TÜRKİYEDE TERÖRLE MÜCADELEDE PKK ÖRNEĞİ., BÖLÜM 2
BİRİNCİ BÖLÜM KAVRAMSAL ÇERÇEVE
1.1. Terör ve Terörizm Kavramı
1.1.1. Terörizmi Tanımlama Sorunu
Sosyal bilimlerde giderek daha sık ele alınan "terörizm" kavramı, öncelikle beraberinde kendi başına bir araştırma konusu olmuş olan "tanımlama sorununu" getirmektedir. Bunun nedeni terör ve terörizm tanımının toplumdan topluma, hükümetten hükümete ve yer yer yazardan yazara farklı anlamlarda tanımlanmasıdır (Çınar, 1997: 197). Bu sorunun temel kaynakları ise şöyle sıralanabilir:
. Terörizmin dinamik bir kavram olarak küreselleşme ve teknolojinin itici gücü ile giderek daha karmaşık bir hâl alması,
. Terörizmin pek çok türünün olması ve değişken bir yapıya sahip olması,
. Terörizmin amaç, yöntem ve yapılanma konularında organize suçlarla giderek daha da benzeşmesi,
. Terör olgusunun ayrılmaz bir parçası olan şiddet kullanma öğesinin, zalim kadar mazlum tarafından da başvurulan bir savunma aracı olması (Ergil, 1992: 140),
. Karşıt siyasal görüşteki kişilerin belirli bir şiddet olayını birbirinden tümüyle farklı bir biçimde değerlendirmeleri (Temel Britannica, 1993: 160),
. Konuyu ele alan araştırmacıların araştırma alanlarına göre terörizmi ele almaları,
. Terörizm suçları ile siyasal içerikli suç/siyasal şiddet kavramlarını birbirinden ayırmadaki güçlük,
. Terörizmin temel aktörü olan terör örgütlerinin her ülke tarafından ideolojik, politik, kültürel, etnik ve dini bağlantılarına göre değerlendirilmesi,1
. Devlet baskısına karşı yapılan isyan ile devlete karşı terörizmin buna maruz kalan devlet ve/veya dış devletlerce faklı değerlendirilmesi,2
. Terör/terörizm söyleminin, Batı'nın batılı ol(a)mayan dünya ile ilgili köklü önyargı ve korkularından kaynaklanan sürekli bir olgu olması (Çapçıoğlu, 2004: 414),
. Doktrinsel tartışmada, "terörizm" ile "yabancı işgaline karşı" ve "kendi kaderini tayin amaçlı meşru mücadele" arasında bir ayrıma gidilmesi hususunda mutabakat sağlanamaması (mfa, 2012),
. Teröre maruz kalan ya da terörle mücadele eden devletlerin, hareketlerine meşruiyet kazandırmak için terör ve terörizm kavramlarını kendilerine göre yorumlamaları (Öztürk ve Çelik, 2009: 86),
. Bazı terörist yapılanmaların bazı ülkelerce çıkar amacı ile meşru görülüp gerilla, özgürlük savaşçısı olarak kabul edilmeleri ve terör örgütü sayılmamalarıdır.

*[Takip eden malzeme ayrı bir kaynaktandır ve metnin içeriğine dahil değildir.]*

(* ===== verification/Userland.v ===== *)
(** * Userland programs ([Userland/SampleCodeModule/])

    The commands of the shell are processes that talk to the system by system calls.  A program
    is a tree: an answer, or a call and what to do with the reply.  Whatever the system is, it
    answers a call from a state of its own; a run is the list of the calls. *)

From stdpp Require Import strings.
From S2P Require Import Prelude ProcTable CStandard Shell.
Import CStandard.
#[local] Open Scope Z_scope.

Module Userland.

Notation STDIN := Shell.STDIN.
Notation STDOUT := Shell.STDOUT.
Notation STDERR := Shell.STDERR.
Notation msg := Shell.msg.
(** A text and the end of the line. *)
Definition line (s : string) : list Z := msg s ++ [10].

(** The functions that start a process: those the programs pass to [sys_create_process] and
    those of the table of commands. *)
Inductive ProcessEntry :=
  | producerEntry | consumerEntry | my_process_inc | zero_to_max | endless_loop
  | helpCommand | clearCommand | echoCommand | datetimeCommand | registersCommand | lsCommand | musicCommand
  | zeroCommand | invalidCommand | psCommand | memCommand | loopCommand | killCommand | niceCommand | blockCommand
  | catCommand | wcCommand | filterCommand | mvarCommand
  | test_mm_command | test_proc_command | test_prio_command | test_sync_command.

(** The variables that the processes share: a read or a write of one is a step of its own. *)
Inductive variable := slotValue | rngCurrent | global | max_value.
#[global] Instance variable_eq_dec : EqDecision variable.
Proof. solve_decision. Defined.

(** [sys_exit] does not return and is no call of the list.  [peek] and [poke] are the accesses to
    the memory that [sys_malloc] gives. *)
Inductive call :=
  | sys_read (fd count : Z)
  | sys_write (fd : Z) (text : list Z)
  | sys_sleep (millis : Z)
  | sys_play_sound (frequency duration_ms : Z)
  | sys_date
  | sys_time
  | sys_kernel_time
  | sys_print_registers
  | sys_malloc (size : Z)
  | sys_free (ptr : Z)
  | sys_mem_status
  | sys_getpid
  | sys_create_process (entry : ProcessEntry) (argv : list (list Z)) (name : list Z)
  | sys_kill (pid : Z)
  | sys_nice (pid prio : Z)
  | sys_block (pid : Z)
  | sys_unblock (pid : Z)
  | sys_yield
  | sys_waitpid (pid : Z)
  | sys_ps (max : Z)
  | sys_get_max_processes
  | sys_get_processes_count
  | sys_sem_open (name : list Z) (initialValue : Z)
  | sys_sem_close (name : list Z)
  | sys_sem_wait (name : list Z)
  | sys_sem_post (name : list Z)
  | sys_foreground (pid : Z)
  | peek (address : Z)
  | poke (address v : Z)
  | load (x : variable)
  | store (x : variable) (v : Z).

(** What comes back: the value returned, the numbers or bytes stored through the pointers,
    and the entries of [sys_ps]. *)
Record reply := mkReply { ret : Z; data : list Z; infos : list ProcTable.ProcessInfo }.

(** [Exit] is [sys_exit]; [Later] is a loop that goes on; [Trap n] is the exception [n] of the
    processor, [Undefined] a read past the end of an array. *)
Inductive prog (A : Type) :=
  | Ret (a : A)
  | Call (c : call) (k : reply → prog A)
  | Exit
  | Later
  | Trap (exception : Z)
  | Undefined.
Arguments Ret {A} a.
Arguments Call {A} c k.
Arguments Exit {A}.
Arguments Later {A}.
Arguments Trap {A} exception.
Arguments Undefined {A}.

Fixpoint pbind {A B} (m : prog A) (f : A → prog B) : prog B :=
  match m with
  | Ret a => f a
  | Call c k => Call c (λ r, pbind (k r) f)
  | Exit => Exit
  | Later => Later
  | Trap n => Trap n
  | Undefined => Undefined
  end.
#[global] Instance prog_ret : MRet prog := λ A a, Ret a.
#[global] Instance prog_bind : MBind prog := λ A B f m, pbind m f.

Definition ask (c : call) : prog Z := Call c (λ r, Ret (ret r)).
Definition do_ (c : call) : prog unit := Call c (λ _, Ret ()).

(** ** Input and output *)

(** The character, or the answer of the read when there is none. *)
Definition getc (fd : Z) : prog Z :=
  Call (sys_read fd 1) (λ r,
    let bytesRead := i32 (ret r) in
    if bytesRead <=? 0 then Ret bytesRead else Ret (i8 (default 0 (head (data r))))).

Definition writeStr (fd : Z) (s : list Z) : prog unit := do_ (sys_write fd s).
Definition putc (c fd : Z) : prog unit := do_ (sys_write fd [c]).
Definition putChar (c : Z) : prog unit := putc c STDOUT.
Definition puts (string : list Z) : prog unit := _ ← writeStr STDOUT string; writeStr STDOUT [10].

(** [vprintf] writes its characters one by one. *)
Fixpoint putAll (s : list Z) : prog unit :=
  match s with [] => mret () | c :: s => _ ← putChar c; putAll s end.
Definition printf (format : list Z) (args : list arg) : prog unit :=
  match vprintf format args with Some s => putAll s | None => Undefined end.

(** ** Random numbers *)

Definition setRngSeed (seed : Z) : prog unit := do_ (store rngCurrent (CStandard.setRngSeed seed)).
Definition randomNext : prog Z :=
  cur ← ask (load rngCurrent);
  let '(out, next) := CStandard.randomNext cur in
  _ ← do_ (store rngCurrent next);
  mret out.
(** [randomRange] calls [randomNext] once. *)
Definition randomRange (min max : Z) : prog Z :=
  cur ← ask (load rngCurrent);
  let '(out, next) := CStandard.randomRange min max cur in
  _ ← do_ (store rngCurrent next);
  mret out.

(** ** Runs *)

Inductive outcome (A : Type) := Returned (a : A) | Exited | Ongoing | Trapped (exception : Z) | Undef.
Arguments Returned {A} a.
Arguments Exited {A}.
Arguments Ongoing {A}.
Arguments Trapped {A} exception.
Arguments Undef {A}.

Section Runs.
Context {W : Type} (answer : W → call → reply * W).

Fixpoint run {A} (w : W) (m : prog A) : list call * outcome A * W :=
  match m with
  | Ret a => ([], Returned a, w)
  | Call c k =>
    let '(r, w) := answer w c in
    let '(tr, o, w) := run w (k r) in (c :: tr, o, w)
  | Exit => ([], Exited, w)
  | Later => ([], Ongoing, w)
  | Trap n => ([], Trapped n, w)
  | Undefined => ([], Undef, w)
  end.

Lemma runs_bind {A B} (m : prog A) (f : A → prog B) : ∀ w,
  run w (m ≫= f) =
    match run w m with
    | (tr, Returned a, w') => let '(tr', o, w'') := run w' (f a) in (tr ++ tr', o, w'')
    | (tr, Exited, w') => (tr, Exited, w')
    | (tr, Ongoing, w') => (tr, Ongoing, w')
    | (tr, Trapped n, w') => (tr, Trapped n, w')
    | (tr, Undef, w') => (tr, Undef, w')
    end.
Proof.
  unfold mbind, prog_bind. induction m as [a|c k IH| | | |]; intros w; cbn [pbind run].
  - by destruct (run w (f a)) as [[tr o] w'].
  - destruct (answer w c) as [r w1]. rewrite IH. destruct (run w1 (k r)) as [[tr [a| | | |]] w2]; try done.
    by destruct (run w2 (f a)) as [[tr' o] w'].
  - done.
  - done.
  - done.
  - done.
Qed.

(** The bytes written to a descriptor. *)
Definition written (fd : Z) (tr : list call) : list Z :=
  concat (omap (λ c, match c with sys_write fd' s => if fd' =? fd then Some s else None | _ => None end) tr).

Lemma written_app fd tr1 tr2 : written fd (tr1 ++ tr2) = written fd tr1 ++ written fd tr2.
Proof. unfold written. by rewrite omap_app, concat_app. Qed.
Lemma written_cons fd c tr : written fd (c :: tr) = written fd [c] ++ written fd tr.
Proof. apply (written_app fd [c]). Qed.
Lemma written_here fd s : written fd [sys_write fd s] = s.
Proof. unfold written. cbn [omap list_omap]. rewrite Z.eqb_refl. cbn [concat]. by rewrite app_nil_r. Qed.
Lemma written_other fd fd' s : fd' ≠ fd → written fd [sys_write fd' s] = [].
Proof. intros H. unfold written. cbn [omap list_omap]. by rewrite (proj2 (Z.eqb_neq fd' fd)). Qed.

(** Writes leave the state of the rest of the system alone. *)
Definition writes_pass : Prop := ∀ w fd s, snd (answer w (sys_write fd s)) = w.

Lemma run_do w c : run w (do_ c) = ([c], Returned (), snd (answer w c)).
Proof. cbn. by destruct (answer w c). Qed.

Lemma run_putAll s : writes_pass → ∀ w,
  ∃ tr, run w (putAll s) = (tr, Returned (), w) ∧ written STDOUT tr = s.
Proof.
  intros Hw. induction s as [|c s IH]; intros w; cbn [putAll]; [by exists []|].
  rewrite runs_bind. unfold putChar, putc. rewrite run_do, Hw. destruct (IH w) as (tr & -> & E).
  exists (sys_write STDOUT [c] :: tr). split; [done|]. by rewrite written_cons, written_here, E.
Qed.

Lemma run_printf format args s : writes_pass → vprintf format args = Some s → ∀ w,
  ∃ tr, run w (printf format args) = (tr, Returned (), w) ∧ written STDOUT tr = s.
Proof. intros Hw E w. unfold printf. rewrite E. by apply run_putAll. Qed.

(** ** Programs that print nothing and do not stop

    [m] comes to an answer and a state that satisfy [Q], or goes on for ever, in a state that
    satisfies [I]; it writes nothing to the standard output. *)
Definition goes {A} (I : W → Prop) (Q : A → W → Prop) (m : prog A) (w : W) : Prop :=
  ∃ tr o w', run w m = (tr, o, w') ∧ written STDOUT tr = [] ∧ ((o = Ongoing ∧ I w') ∨ ∃ a, o = Returned a ∧ Q a w').
(** It comes to an answer. *)
Definition returns {A} (Q : A → W → Prop) : prog A → W → Prop := goes (λ _, False) Q.

Lemma goes_ret {A} I (Q : A → W → Prop) a w : Q a w → goes I Q (mret a) w.
Proof. intros H. exists [], (Returned a), w. split; [done|]. split; [done|]. right. by exists a. Qed.
Lemma goes_later {A} (I : W → Prop) (Q : A → W → Prop) w : I w → goes I Q Later w.
Proof. intros H. exists [], Ongoing, w. split; [done|]. split; [done|]. by left. Qed.
Lemma goes_call {A} I (Q : A → W → Prop) c k w : written STDOUT [c] = [] →
  goes I Q (k (answer w c).1) (answer w c).2 → goes I Q (Call c k) w.
Proof.
  intros Hc (tr & o & w' & E & Ew & H). unfold goes. cbn [run]. destruct (answer w c) as [r w1]. cbn [fst snd] in E. rewrite E.
  exists (c :: tr), o, w'. split; [done|]. split; [|done]. by rewrite written_cons, Hc, Ew.
Qed.
Lemma goes_bind {A B} I (R : A → W → Prop) (Q : B → W → Prop) m f w : goes I R m w → (∀ a w', R a w' → goes I Q (f a) w') →
  goes I Q (m ≫= f) w.
Proof.
  intros (tr & o & w' & E & Ew & [[-> Hi]|(a & -> & Ha)]) Hf; unfold goes; rewrite runs_bind, E.
  - exists tr, Ongoing, w'. split; [done|]. split; [done|]. by left.
  - destruct (Hf a w' Ha) as (tr2 & o2 & w2 & -> & Ew2 & H). exists (tr ++ tr2), o2, w2. split; [done|]. by rewrite written_app, Ew, Ew2.
Qed.
Lemma goes_mono {A} (I I' : W → Prop) (Q Q' : A → W → Prop) m w : (∀ w, I w → I' w) → (∀ a w, Q a w → Q' a w) → goes I Q m w → goes I' Q' m w.
Proof.
  intros HI HQ (tr & o & w' & E & Ew & H). exists tr, o, w'. split; [done|]. split; [done|].
  destruct H as [[-> H]|(a & -> & H)]; [left; by auto|right; exists a; by auto].
Qed.
Lemma goes_after {A B} I (R : A → W → Prop) (Q : B → W → Prop) m f w : returns R m w → (∀ a w', R a w' → goes I Q (f a) w') →
  goes I Q (m ≫= f) w.
Proof. intros Hm. apply goes_bind. by apply (goes_mono (λ _, False) I R R). Qed.

End Runs.

(** A system whose standard input brings these blocks, one per read, and then the end of the
    file; other calls answer 0. *)
Definition console (w : list (list Z)) (c : call) : reply * list (list Z) :=
  match c, w with
  | sys_read _ _, b :: w => (mkReply (len b) b [], w)
  | _, _ => (mkReply 0 [] [], w)
  end.

Lemma console_passes : writes_pass console.
Proof. by intros [|b w] fd s. Qed.

End Userland.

Bu gün söz konusu uzman görüşler genel olarak iki öbekte toplanmaktadır (Güzel, 2002: 13):
. Aralarında Paul Wilkinson, Walter Laqueur, Yonah Alexander'ın da olduğu uzmanlara kalırsa, terörizm eylemleri temel olarak Batı'yı, Batılı
demokrasileri hedef almaktadır. Bu da üçüncü dünya ülkelerinden, Ortadoğu'dan, bir de Sovyet temelli (günümüzdeki değerlendirmelerde
Sovyetler yerini radikal İslamcılara bırakmış gibi görünmektedir) bir "terör ağı"ndan kaynaklanmaktadır. Yine bu uzmanlar, Sovyetler Birliği'ni, Küba'yı, Libya'yı, İran'ı (elbette bugün bunlara Kuzey Kore ile Irak'ı da -Sudan'la Somali de olabilir- ekleyeceklerdir) devlet destekli uluslararası terörizmin başlıca uygulayıcıları olarak görürler,
. Noam Chomsky, Alexander George, Michael McClintock, Richard Falk gibi uzmanlarsa terörün asıl olarak devletler tarafından uygulandığını, terörizmde Batılı devletlerin, İsrail'in, özellikle de ABD'nin sorumluluğunun çok fazla olduğunu savunurlar.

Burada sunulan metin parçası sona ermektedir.